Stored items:
(** X16: out of avoid mode and above the stop distance, a poll starts
    the maneuver exactly when the filtered distance is at or below the
    safe distance in force: then [TURN_RIGHT] is assigned and the sensor
    is in avoid mode; above that distance the sensor stays out of avoid
    mode, assigns no phase and reports no obstacle. *)
Theorem maneuver_starts_at_safe_distance
    (cfg : Config) (clock : nat -> Q) (raw : option Q)
    (w w' : World) (r : Report) :
  avoid_mode (sensor w) = false ->
  update cfg clock raw w = (r, w') ->
  stop_distance_cm cfg < r_distance_cm r ->
  (r_distance_cm r <= r_safe_distance r ->
     avoid_mode (sensor w') = true
     /\ exists later,
          assigned w' = later ++ Some TURN_RIGHT :: assigned w)
  /\ (r_safe_distance r < r_distance_cm r ->
      avoid_mode (sensor w') = false /\ assigned w' = assigned w
      /\ r_obstacle_near r = false /\ r_avoid_mode r = false
      /\ r_action r = None).
Proof.
  intros Ham. unfold update. unfold bind at 1.
  destruct (read_distance cfg raw w) as [d w1] eqn:Er.
  apply read_distance_keeps in Er.
  destruct Er as (Ea & _ & _ & _ & Eas).
  rewrite <- Ea in Ham. rewrite <- Eas. clear Ea Eas w.
  destruct w1 as [[am ph pst ld cr dsd] rd asg].
  cbn in Ham. subst am.
  destruct ph as [[]|].
  all: run_update.
  all: intro H; injection H as <- <-.
  all: try absurd_cond.
  all: cbn; intro Hd; conds; q_facts.
  all: split; intro He; try (exfalso; lra).
  all: repeat split; try reflexivity.
  all: try (exists []; reflexivity).
  all: try (eexists [_]; reflexivity).
  all: try (eexists [_; _]; reflexivity).
  all: try (eexists [_; _; _]; reflexivity).
  all: try (eexists [_; _; _; _]; reflexivity).
Qed.

Lemma maneuver_starts_at_safe_distance_witness :
  exists r w',
    update default_config frozen_clock (Some 25) (start default_config)
    = (r, w')
    /\ avoid_mode (sensor w') = true.
Proof.
  destruct (update default_config frozen_clock (Some 25)
              (start default_config)) as [r w'] eqn:Hu.
  exists r, w'. split; [reflexivity|].
  assert (Hd : stop_distance_cm default_config < r_distance_cm r)
    by (vm_compute in Hu; injection Hu as <- _; reflexivity).
  destruct (maneuver_starts_at_safe_distance default_config frozen_clock
              (Some 25) (start default_config) w' r eq_refl Hu Hd)
    as [Hin _].
  apply Hin. vm_compute in Hu. injection Hu as <- _. discriminate.
Defined.

End ObstacleSensorExtras.

(** ** Further properties of the marker localizer *)

Module QRDetectorExtras.

Import QRDetector QRSpec ExtraSpec QRDetectorFacts QRSelectionFacts.

(** X19: the offsets follow the marker across the image: moving the
    four corners by [(dx, dy)] adds [dx] to the horizontal and [dy] to
    the vertical centre offset and changes neither trend; for an
    upright rectangle the centre offsets are those of its middle, the
    yaw trend is zero and the pitch trend is its height. *)
Theorem offsets_follow_the_marker
    (cfg : Config) (pts : Corners) (dx dy x y a b : Q) :
  let o := _compute_offsets cfg pts in
  let o' := _compute_offsets cfg (translate (dx, dy) pts) in
  let u := _compute_offsets cfg (upright x y a b) in
  (cx_off o' == cx_off o + dx /\ cy_off o' == cy_off o + dy
   /\ yaw_trend o' == yaw_trend o /\ pitch_trend o' == pitch_trend o)
  /\ (cx_off u == x + a / 2 - cx cfg /\ cy_off u == y + b / 2 - cy cfg
      /\ yaw_trend u == 0 /\ pitch_trend u == b).
Proof.
  destruct pts as [[[[x0 y0] [x1 y1]] [x2 y2]] [x3 y3]].
  cbn. repeat split; field.
Qed.

Section FirstWins.

Variable cfg : Config.
Variable norm : Point -> Q.

Lemma best_first_step seen best c :
  best_ok cfg norm seen best -> best_first cfg norm seen best ->
  best_first cfg norm (seen ++ [c]) (consider cfg norm best c).
Proof.
  intros Hok Hf.
  assert (Hkeep : best_first cfg norm (seen ++ [c]) best).
  { unfold best_first in *.
    destruct (fst best) as [[[d pts] z]|]; [|exact I].
    destruct Hf as (l1 & l2 & -> & Hl).
    exists l1, (l2 ++ [c]). split; [|exact Hl].
    rewrite <- app_assoc. reflexivity. }
  destruct c as [d pts]. unfold consider.
  destruct (is_empty d); [exact Hkeep|].
  destruct (Py.ltb (pixel_size norm pts) 20); [exact Hkeep|].
  destruct (_estimate_distance cfg norm pts) as [z|] eqn:Ez; [|exact Hkeep].
  destruct (Py.ltb z (snd best)) eqn:El; [|exact Hkeep].
  apply PyFacts.ltb_lt in El.
  unfold best_first. cbn.
  exists seen, []. split; [reflexivity|].
  intros c' Hc' Hk'.
  unfold best_ok in Hok.
  destruct (fst best) as [[[d0 pts0] z0]|].
  - destruct Hok as (_ & _ & _ & Hs & _ & Hmin).
    specialize (Hmin c' Hc' Hk'). rewrite Hs in El. lra.
  - destruct Hok as [Hs Hmin].
    specialize (Hmin c' Hc' Hk'). rewrite Hs in El. lra.
Qed.

Lemma best_first_fold l : forall seen best,
  best_ok cfg norm seen best -> best_first cfg norm seen best ->
  best_first cfg norm (seen ++ l) (fold_left (consider cfg norm) l best).
Proof.
  induction l as [|c l IH]; intros seen best Hok Hf; simpl.
  - now rewrite app_nil_r.
  - replace (seen ++ c :: l) with ((seen ++ [c]) ++ l)
      by (rewrite <- app_assoc; reflexivity).
    apply IH; [apply best_ok_step, Hok | apply best_first_step; assumption].
Qed.

(** X21: among equally close markers the first one the decoder lists
    wins: every candidate with a payload and an edge of at least 20 px
    that comes before the target of [detect] in the frame is strictly
    farther than the target. *)
Theorem first_closest_marker_wins (frame : Decoded) (t : Target) :
  detect cfg norm frame = Some t ->
  exists pl l1 l2,
    pts_list frame = Some pl
    /\ zip (data_list frame) pl = l1 ++ (data t, points t) :: l2
    /\ forall d pts, In (d, pts) l1 -> d <> ""%string ->
         20 <= pixel_size norm pts ->
         target_distance_cm t < dist_of cfg norm pts.
Proof.
  unfold detect, conclude.
  destruct (pts_list frame) as [pl|]; [|discriminate].
  destruct (negb (retval frame) || _); [discriminate|].
  pose proof (best_first_fold (zip (data_list frame) pl) [] no_best
                (best_ok_start cfg norm) I) as Hf.
  cbn [app] in Hf. unfold best_first in Hf.
  destruct (fst (fold_left _ _ no_best)) as [[[d pts] z]|]; [|discriminate].
  intro H. injection H as <-. cbn.
  destruct Hf as (l1 & l2 & Hz & Hl).
  exists pl, l1, l2. repeat split; try assumption.
  intros d' pts' Hin Hne Hsz.
  apply (Hl (d', pts') Hin). split; cbn; [|exact Hsz].
  destruct (is_empty d') eqn:E; [|reflexivity].
  apply empty_string_iff in E. contradiction.
Qed.

End FirstWins.

Lemma first_closest_marker_wins_witness :
  exists t,
    detect sample_config horizontal_norm
      {| retval := true;
         data_list := ["00001"; "00002"]%string;
         pts_list := Some [square 10 10 40; square 100 10 40] |} = Some t
    /\ data t = "00001"%string.
Proof.
  destruct (detect sample_config horizontal_norm _) as [t|] eqn:Ht;
    [|vm_compute in Ht; discriminate].
  exists t. split; [reflexivity|].
  destruct (first_closest_marker_wins sample_config horizontal_norm _ t Ht)
    as (pl & l1 & l2 & _ & _ & _).
  vm_compute in Ht. injection Ht as <-. reflexivity.
Defined.

End QRDetectorExtras.

(** ** Further properties of the mode orchestrator *)

Module OrchestratorExtras.

Import Orchestrator OrchestratorSpec.

Lemma avoidance_loop_hands_back (env : nat -> AvoidRound) (g : Globals) :
  control_mode g = avoidance ->
  (forall i, avoid_operator (env i) = None) ->
  forall k fuel a i, (a + k = 5)%nat -> (S k <= fuel)%nat ->
    exists g' n,
      avoidance_loop fuel env i g a = Some (g', n)
      /\ ((a <= n <= 5)%nat /\ ((a < 5)%nat -> (a < n)%nat))
      /\ control_mode g' = auto
      /\ auto_threads_started g' = S (auto_threads_started g)
      /\ target_qr_detected g' = target_qr_detected g.
Proof.
  intros Hm Hop.
  induction k as [|k IH]; intros fuel a i Ha Hf;
    (destruct fuel as [|fuel]; [lia|]); cbn [avoidance_loop];
    rewrite Hop; cbn [observe]; rewrite Hm; cbn [mode_eqb andb].
  - assert (a = 5%nat) as -> by lia. cbn.
    eexists _, _. split; [reflexivity|]. split; [lia|].
    cbn. repeat split.
  - assert (Hlt : (a <? max_avoidance_attempts)%nat = true)
      by (apply Nat.ltb_lt; unfold max_avoidance_attempts; lia).
    rewrite Hlt.
    assert (Hrec : exists g' n,
               avoidance_loop fuel env (S i) g (S a) = Some (g', n)
               /\ ((a <= n <= 5)%nat /\ ((a < 5)%nat -> (a < n)%nat))
               /\ control_mode g' = auto
               /\ auto_threads_started g' = S (auto_threads_started g)
               /\ target_qr_detected g' = target_qr_detected g).
    { destruct (IH fuel (S a) (S i)) as (g' & n & E & Hn & R); [lia|lia|].
      exists g', n. split; [exact E|]. split; [lia|exact R]. }
    destruct (avoid_outcome (env i)) as [d|]; [|exact Hrec].
    destruct (recovered d); [|exact Hrec].
    eexists _, _. split; [reflexivity|]. split; [lia|].
    cbn. repeat split.
Qed.

(** X22: the avoidance loop always hands the car back: entered in the
    avoidance mode, and with no key pressed meanwhile,
    [avoidance_control_loop] returns after one to five attempts,
    whatever the sensor measures and whatever [avoidance_behavior]
    raises, with [control_mode] set to [auto], exactly one new auto
    thread started and [target_qr_detected] untouched. *)
Theorem avoidance_hands_back_to_auto
    (env : nat -> AvoidRound) (g : Globals) (fuel : nat) :
  control_mode g = avoidance ->
  (forall i, avoid_operator (env i) = None) ->
  (6 <= fuel)%nat ->
  exists g' n,
    avoidance_control_loop fuel env g = Some (g', n)
    /\ (1 <= n <= 5)%nat
    /\ control_mode g' = auto
    /\ auto_threads_started g' = S (auto_threads_started g)
    /\ target_qr_detected g' = target_qr_detected g.
Proof.
  intros Hm Hop Hf.
  destruct (avoidance_loop_hands_back env g Hm Hop 5 fuel 0 0)
    as (g' & n & E & Hn & R); [reflexivity|lia|].
  exists g', n. split; [exact E|]. split; [lia|exact R].
Qed.

Lemma avoidance_hands_back_to_auto_witness :
  exists g' n,
    avoidance_control_loop 6 never_clear avoiding = Some (g', n)
    /\ control_mode g' = auto
    /\ auto_threads_started g' = 2%nat.
Proof.
  destruct (avoidance_hands_back_to_auto never_clear avoiding 6)
    as (g' & n & E & _ & Hm & Ht & _);
    [reflexivity | intro; reflexivity | lia |].
  exists g', n. repeat split; assumption.
Defined.

Lemma search_loop_outcome (env : nat -> SearchRound) :
  forall k fuel a g, (a + k = 5)%nat -> (S k <= fuel)%nat ->
    exists g' n,
      search_loop fuel env a g a = Some (g', n)
      /\ (a <= n <= 5)%nat
      /\ ((a < n)%nat
          /\ search_outcome (env (pred n)) = Reacquired
          /\ target_qr_detected g' = true
          /\ control_mode g' = auto
          /\ auto_threads_started g' = S (auto_threads_started g)
          \/ auto_threads_started g' = auto_threads_started g
             /\ target_qr_detected g' = target_qr_detected g
             /\ (control_mode g' = search -> n = 5%nat)).
Proof.
  induction k as [|k IH]; intros fuel a g Ha Hf;
    (destruct fuel as [|fuel]; [lia|]); cbn [search_loop].
  - assert (a = 5%nat) as -> by lia.
    rewrite andb_false_r.
    eexists _, _. split; [reflexivity|]. split; [lia|]. right.
    destruct (search_operator (env 5%nat)); cbn; auto.
  - destruct (mode_eqb (control_mode (observe _ g)) search) eqn:Em;
      cbn [andb].
    + assert (Hlt : (a <? max_search_attempts)%nat = true)
        by (apply Nat.ltb_lt; unfold max_search_attempts; lia).
      rewrite Hlt.
      assert (Hrec : exists g' n,
                 search_loop fuel env (S a)
                   (observe (search_operator (env a)) g) (S a)
                 = Some (g', n)
                 /\ (a <= n <= 5)%nat
                 /\ ((a < n)%nat
                     /\ search_outcome (env (pred n)) = Reacquired
                     /\ target_qr_detected g' = true
                     /\ control_mode g' = auto
                     /\ auto_threads_started g'
                        = S (auto_threads_started g)
                     \/ auto_threads_started g' = auto_threads_started g
                        /\ target_qr_detected g' = target_qr_detected g
                        /\ (control_mode g' = search -> n = 5%nat))).
      { destruct (IH fuel (S a) (observe (search_operator (env a)) g))
          as (g' & n & E & Hn & R); [lia|lia|].
        exists g', n. split; [exact E|]. split; [lia|].
        assert (Hobs : auto_threads_started
                         (observe (search_operator (env a)) g)
                       = auto_threads_started g
                       /\ target_qr_detected
                            (observe (search_operator (env a)) g)
                          = target_qr_detected g)
          by (destruct (search_operator (env a)); cbn; auto).
        destruct Hobs as [Ht Hq]. rewrite Ht, Hq in R.
        destruct R as [(L & R)|R]; [left; split; [lia|exact R]|right; exact R]. }
      destruct (search_outcome (env a)) eqn:Eo;
        [|exact Hrec|exact Hrec].
      eexists _, _. split; [reflexivity|]. split; [lia|]. left.
      cbn. repeat split; try lia; try assumption.
      destruct (search_operator (env a)); reflexivity.
    + eexists _, _. split; [reflexivity|]. split; [lia|]. right.
      repeat split.
      * destruct (search_operator (env a)); reflexivity.
      * destruct (search_operator (env a)); reflexivity.
      * intro Hs. rewrite Hs in Em. discriminate.
Qed.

→ **YOUR OBJECTIVE**
Go through the data above and copy each line that holds the word "properties".

→ **RESPONSE TO THIS TASK**
(** ** Further properties of the marker localizer *)
(** ** Further properties of the mode orchestrator *)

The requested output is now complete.